Traceback (most recent call last): File "/usr/share/vdsm/storage/task.py", line 857, in _run return fn(*args, **kargs) File "/usr/share/vdsm/logUtils.py", line 45, in wrapper res = f(*args, **kwargs) File "/usr/share/vdsm/storage/hsm.py", line 3085, in getVolumeSize apparentsize = str(volClass.getVSize(dom, imgUUID, volUUID, bs=1)) File "/usr/share/vdsm/storage/fileVolume.py", line 418, in getVSize return int(sdobj.oop.os.stat(volPath).st_size / bs) File "/usr/share/vdsm/storage/remoteFileHandler.py", line 312, in callCrabRPCFunction raise Exception("No free file handlers in pool") Exception: No free file handlers in pool I very much suspect this (repeated) exception to be the reason for the VMs to stay in WaitForLaunch for such a long time.
Im CCing storage people as this is outside of the scope of SLA team.
Fede/Nir, weren't we working on removing this?
100 % reproduced while maintenance host with 100+ vms. still under investigation. adding logs and findings ASAP.
Created attachment 901478 [details] vdsm.log grep for 'No free file handlers in pool'
(In reply to Allon Mureinik from comment #4) > Fede/Nir, weren't we working on removing this?
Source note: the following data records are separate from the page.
Lemma wpM_inM {S A} allowed I C (m : M S A) s h Q :
  inM I C m → I s →
  (∀ h' c, C c → Forall (C ∘ ev_call) h' → allowed (h ++ h') c) →
  (∀ t s r, Forall (C ∘ ev_call) t → I s → Q (h ++ t) s r) →
  wpM allowed m s h Q.
Proof.
  intros Hm Hs Hall HQ. eapply wp_mono; [|apply (wp_prog_in _ C _ _ _ (Hm s Hs) Hall)].
  intros h' [s' r] (Hs' & t & -> & Ht). by apply HQ.
Qed.

Lemma wpM_weaken {S A} allowed1 allowed2 (m : M S A) s h Q :
  wpM allowed1 m s h Q → (∀ t c, allowed1 (h ++ t) c → allowed2 (h ++ t) c) → wpM allowed2 m s h Q.
Proof. apply wp_weaken. Qed.

Lemma wpM_and {S A} allowed1 allowed2 (m : M S A) s h Q1 Q2 :
  wpM allowed1 m s h Q1 → wpM allowed2 m s h Q2 → wpM allowed1 m s h (λ h s r, Q1 h s r ∧ Q2 h s r).
Proof. apply wp_and. Qed.

Lemma wpM_along {S A} C now allowed (m : M S A) s h Q :
  wpM now m s h Q →
  (∀ t c, now (h ++ t) c → C c) →
  (∀ t c, now (h ++ t) c → Forall (C ∘ ev_call) t → allowed (h ++ t) c) →
  wpM allowed m s h (λ h' s' r, Q h' s' r ∧ ∃ t, h' = h ++ t ∧ Forall (C ∘ ev_call) t).
Proof. intros Hm HC Hall. apply (wp_along C now allowed _ _ _ Hm HC Hall). Qed.

#[export] Hint Resolve inM_ret inM_throw inM_of_res inM_of_sum inM_of_err inM_call : calls.

(** Decomposes a program as [solve_calls] does. *)
Ltac in_step :=
  match goal with
  | |- inM _ _ (mget ≫= _) => apply inM_bind_get; intros ? ?
  | |- inM _ _ (_ ≫= _) => apply inM_bind; [|intros ?]
  | |- inM _ _ (match ?x with _ => _ end) => destruct x
  | |- inM _ _ (mfold _ _ _) => apply inM_mfold; intros ? ?
  | |- inM _ _ (wrap _ _) => apply inM_wrap
  | |- inM _ _ (try _) => apply inM_try
  | |- inM _ _ (mcall _) => apply inM_call
  | |- inM _ _ _ => solve [auto with calls nocore]
  end.
Ltac solve_in := repeat in_step; try done; auto with calls.

(** ** Bounding calls *)

Definition at_mostM {S A} (P : call → bool) (n : nat) (m : M S A) : Prop := ∀ s, at_most P n (m s).

Lemma at_mostM_bind {S A B} P n k (m : M S A) (f : A → M S B) :
  at_mostM P n m → (∀ a, at_mostM P k (f a)) → at_mostM P (n + k) (m ≫= f).
Proof.
  intros Hm Hf s. apply at_most_bind; [apply Hm|]. intros [s' [a|e|p]]; simpl; [apply Hf|done..].
Qed.

Lemma at_mostM_try {S A} P n (m : M S A) : at_mostM P n m → at_mostM P n (try m).
Proof.
  intros Hm s. rewrite <-(Nat.add_0_r n). apply at_most_bind; [apply Hm|].
  by intros [s' [a|e|p]].
Qed.

Lemma at_mostM_callsM {S A} P (m : M S A) : callsM (λ c, P c = false) m → at_mostM P 0 m.
Proof. intros Hm s. apply at_most_calls_in, Hm. Qed.

(** A retried function is attempted at most [steps] times. *)
Lemma at_mostM_OnError {S A} P n steps retriable (fn : M S A) :
  P CSleepBackoff = false → at_mostM P n fn → at_mostM P (steps * n) (OnError steps retriable fn).
Proof.
  intros Hs Hf. unfold OnError. generalize (@None error) as lastErr.
  induction steps as [|k IH]; intros lastErr; cbn [OnError_from]; [intros s; exact I|].
  cbn [Nat.mul]. apply at_mostM_bind; [by apply at_mostM_try|].
  intros [e|a]; [|intros s; exact I]. destruct (retriable e).
  - destruct k as [|k]; [intros s; exact I|].
    apply (at_mostM_bind _ 0); [|intros _; apply IH].
    intros s. simpl. by rewrite Hs.
  - destruct (is_context_error e); intros s; exact I.
Qed.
I was not working on removing this.
This is a limit of the current implementation - there are up to 10 file handlers per domain, and if you are trying to do too many operation concurrently you will get this failure. Will be fixed by bug 1083771.
Bug verified on: - RHEV-M 3.5.0-0.22.el6ev - RHEL - 6Server - 6.6.0.2.el6 - libvirt-0.10.2-46.el6_6.1 - vdsm-4.16.7.6-1.el6ev It didn't reproduce. Moved to verified.